Al poblachón y la ciudad no sólo los diferencia la libertad. También el orden, la claridad y la belleza, y la voluntad de exigirlos
NotMid 18/10/2022
OPINIÓN
ARCADI ESPAÑA
Los domingos se ha hecho costumbre en Madrid abrir a los paseantes la calzada del Paseo del Prado. Lo que quiere decir abrir el paseo, porque allí todo es calzada. La iniciativa sirve para comprobar en toda su amplitud el inverosímil estado del lugar. Aceras mordidas, parterres arrasados, bulevares impracticables y la suciedad habitual del diseño urbano madrileño, compuesto por objetos inútiles, agresivos y aparatosos. El paseo lleva así desde la mitad del siglo XX, cuando la ciudad empezó a ser un apeadero, incluso para los madrileños.

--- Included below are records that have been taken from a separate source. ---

(** [if len(sketch) > 0 { DecodeSketch }] on the blob column. *)
Definition scanSketch (blob : sql_value) : exec (option Sketch) :=
  match blob with
  | VNull | VBlob [] => fine None
  | VBlob b =>
      match DecodeSketch b with
      | Some (Ok s) => fine (Some s)
      | Some (Err e) => oops (ErrDecode e)
      | None => None
      end
  | _ => oops ErrScan
  end.

(* internal/aggregate/store_sqlite.go:2160-2222 scanDelta *)
Definition scanDelta (row : sql_row) : exec AggregateDelta :=
  match row with
  | [ VInt pointCount; VInt errCnt; VInt durCount; VReal durSum; VReal durMin; VReal durMax;
      VInt gaugeCnt; VReal gaugeSum; VReal gaugeMin; VReal gaugeMax; VReal gaugeLast; VInt gaugeLastTS;
      VReal counterD; VInt resetCount; VInt logCnt; VInt firstTS; VInt lastTS; sketch;
      VInt reqCount; VInt errReqCnt;
      VInt histCount; VReal histSum; VReal histMin; VReal histMax; VInt histFlags; VReal histSrcErr;
      VReal histTailBound; VInt histTailCount ] =>
      let! sk := scanSketch sketch in
      fine
        (mkDelta (mkCounts (u64 pointCount) (u64 errCnt) (u64 reqCount) (u64 errReqCnt))
           (mkDurations (u64 durCount) durSum durMin durMax) sk
           (mkGauges (u64 gaugeCnt) gaugeSum gaugeMin gaugeMax gaugeLast (timeFromNanos gaugeLastTS))
           (mkCounters counterD (u64 resetCount))
           (mkHistograms (u64 histCount) histSum histMin histMax (u32 histFlags) histSrcErr histTailBound (u64 histTailCount))
           (mkLogs (u64 logCnt) (timeFromNanos firstTS) (timeFromNanos lastTS)))
  | _ => oops ErrScan
  end.

(** ** Series *)

(* internal/aggregate/store.go:329-332 SeriesInfo *)
Record SeriesInfo := mkSeriesInfo { si_ID : Z; si_Key : SeriesKey }.

(** The values [insertSeries] binds after the ID. *)
(* internal/aggregate/store_sqlite.go:786-810 insertSeries *)
Definition seriesArgs (key : SeriesKey) : list Z :=
  let '(statusClass, severity) := splitStatus key in
  [ TenantID key; ServiceID key; NameID key; DimsID key; KSignal key; statusClass;
    KHTTPClass key; KMethod key; KVariant key; severity ].

(* internal/aggregate/store_sqlite.go:2247-2272 scanSeries *)
Definition scanSeries (id : Z) (row : list Z) : exec SeriesInfo :=
  match row with
  | [tenant; service; name; dims; signal; statusClass; httpClass; method; spanKind; severity] =>
      fine (mkSeriesInfo id
        (mkSeriesKey (u32 tenant) (u32 service) (u32 name) (u32 dims) (u8 signal)
           (joinStatus (u8 signal) (u8 statusClass) (u8 severity)) (u8 httpClass) (u8 method) (u8 spanKind)))
  | _ => oops ErrScan
  end.

Section Rows.
Context `{Sqlite}.

(** A bound value in its column: a NaN becomes NULL, which NOT NULL refuses. *)
Definition bind_column (v : sql_value) : option sql_value :=
  match v with
  | VReal x => VReal <$> real_column x
  | _ => Some v
  end.

(** The INSERT of a row; the only column that may be NULL is the sketch, which
    is bound as NULL or as a blob. *)
Definition put_row (args : sql_row) : exec sql_row :=
  match mapM bind_column args with Some row => fine row | None => oops ErrConstraint end.

(** [d.Sketch.AppendTo(scratch[:0])] when there is a sketch. *)
Definition sketch_blob (d : AggregateDelta) : option bytes :=
  match d_Sketch d with Some s => Encode s | None => Some [] end.

End Rows.

(** ** Round trips *)

Lemma u_i64 w x : 0 < w <= 64 -> in_u w x -> wrapu w (i64 x) = x.
Proof.
  intros Hw Hx. unfold wraps, wrapu, in_u in *. change (2 ^ (64 - 1)) with (2 ^ 63).
  rewrite (Z.mod_eq (x + 2 ^ 63) (2 ^ 64)) by lia. set (q := (x + 2 ^ 63) / 2 ^ 64).
  replace (x + 2 ^ 63 - 2 ^ 64 * q - 2 ^ 63) with (x + (- q * 2 ^ (64 - w)) * 2 ^ w).
  - rewrite Z.mod_add by lia. by apply Z.mod_small.
  - assert (2 ^ 64 = 2 ^ (64 - w) * 2 ^ w) as -> by (rewrite <- Z.pow_add_r by lia; f_equal; lia). ring.
Qed.

(** A time the store can keep: unset, or within [int64] nanoseconds of the
    epoch and not the epoch itself, which reads back as unset. *)
Definition time_ok (t : time) : Prop :=
  t = 0 \/ in_s 64 (t - unixToInternal * Second) /\ t <> unixToInternal * Second.

Lemma nanos_roundtrip t : time_ok t -> timeFromNanos (nanosOf t) = t.
Proof.
  intros [->|[Ht Hne]]; [done|]. unfold nanosOf, t_IsZero. destruct (t =? 0) eqn:E; z_bool; [by subst|].
  rewrite wraps_small by (done || lia). unfold timeFromNanos. destruct (_ =? 0) eqn:E2; z_bool; lia.
Qed.

Lemma foldl_reverse {A B} (f : B -> A -> B) b l : foldl f b (reverse l) = foldr (fun x acc => f acc x) b l.
Proof. induction l as [|x l IH]; [done|]. by rewrite reverse_cons, foldl_app, IH. Qed.

Lemma producer_roundtrip p : in_u 64 p -> producerFromBytes (producerBytes p) = p.
Proof.
  intros Hp. unfold producerFromBytes, producerBytes. rewrite foldl_reverse, u64_small by exact Hp.
  enough (forall n z, (n <= 8)%nat -> 0 <= z < 256 ^ Z.of_nat n ->
    foldr (fun c v => Z.lor (u64 (Z.shiftl v 8)) c) 0 (le_put n z) = z) as HE by (by apply (HE 8%nat)).
  clear. induction n as [|n IH]; intros z Hn Hz; [change (256 ^ Z.of_nat 0) with 1 in Hz; cbn; lia|].
  rewrite Nat2Z.inj_succ, Z.pow_succ_r in Hz by lia. cbn [le_put foldr].
  pose proof (Z.mod_pos_bound z 256 ltac:(lia)). pose proof (Z.div_mod z 256 ltac:(lia)).
  assert (0 <= z / 256 < 256 ^ Z.of_nat n) as Hd by (split; [by apply Z.div_pos; lia|apply Z.div_lt_upper_bound; lia]).
  rewrite IH by (done || lia).
  assert (256 ^ Z.of_nat n <= 256 ^ 7) as H7 by (apply Z.pow_le_mono_r; lia). change (256 ^ 7) with 72057594037927936 in H7.
  rewrite u64_small by (rewrite Z.shiftl_mul_pow2 by done; lia).
  rewrite Z.lor_comm, lor_disjoint by (done || lia). lia.
Qed.

Lemma series_roundtrip id k : wf_key k -> scanSeries id (seriesArgs k) = fine (mkSeriesInfo id k).
Proof.
  intros (H1 & H2 & H3 & H4 & H5 & H6 & H7 & H8 & H9). destruct k as [t s n d sg st h m v]. cbn in *.
  unfold seriesArgs, splitStatus. cbn. unfold scanSeries.
  destruct (sg =? SignalLog) eqn:E; unfold joinStatus;
    rewrite !u32_small, !u8_small, E by (done || lia); done.
Qed.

Hace un año la Unesco incluyó este lugar en el Patrimonio de la Humanidad. La decisión sólo reveló que las opiniones patrimoniales del organismo son tan grotescas como las que mantiene sobre el género, las lenguas que hablan tres o las culturas oprimidas. Debe de ser cierto, como rezaba la exposición de motivos, que el Prado fue el primer paseo arbolado de una capital europea. Pero premiar semejante anticipación es como darle el premio Nobel a Cervantes. La degradación del lugar contrasta con las maravillas que ocupan sus márgenes. El Prado, el Thyssen y el Reina Sofía, y hasta el encantador Museo Naval, sufren una humillación urbanística sin precedentes en un conjunto de tal vigor patrimonial. Y contrasta también con el esplendor económico madrileño: cómo es posible que nadando en oro tengan su mejor milla forrada de hojalata. El último político que tomó conciencia de la situación e ideó -junto a Álvaro Siza- un proyecto de civilización del paseo fue Alberto Ruiz Gallardón. Pero se le encaramó una vocinglera mona chita a los plátanos y a aquel buen alcalde le acabó faltando valor.
He preguntado a Jaime Rodríguez, que lleva en este periódico los asuntos madrileños, si sabe de alguna reforma que se esté tramando en los despachos. Sabe que no. Naturalmente el alcalde Almeida habría de responder por este asunto. Pero eso sería si alguien le preguntara. Porque lo cierto es que en Madrid, por la ciudad, no pregunta nadie. Si no me falla la memoria, el último que preguntó fue aquel diario Pueblo de Emilio Romero, y fue, en parte, porque era la única manera de meterse con Franco. A pesar del descomunal desarrollo material y moral de los últimos cuarenta años, la vocación de apeadero sigue viva. La aspiración urbana de los madrileños es un buen pasar, exactamente. Esto da una agradable falta de vanidad general. Pero en el fondo revela un anacronismo. Al poblachón y la ciudad no solo los diferencia la libertad. También el orden, la claridad y la belleza, y la voluntad de exigirlos.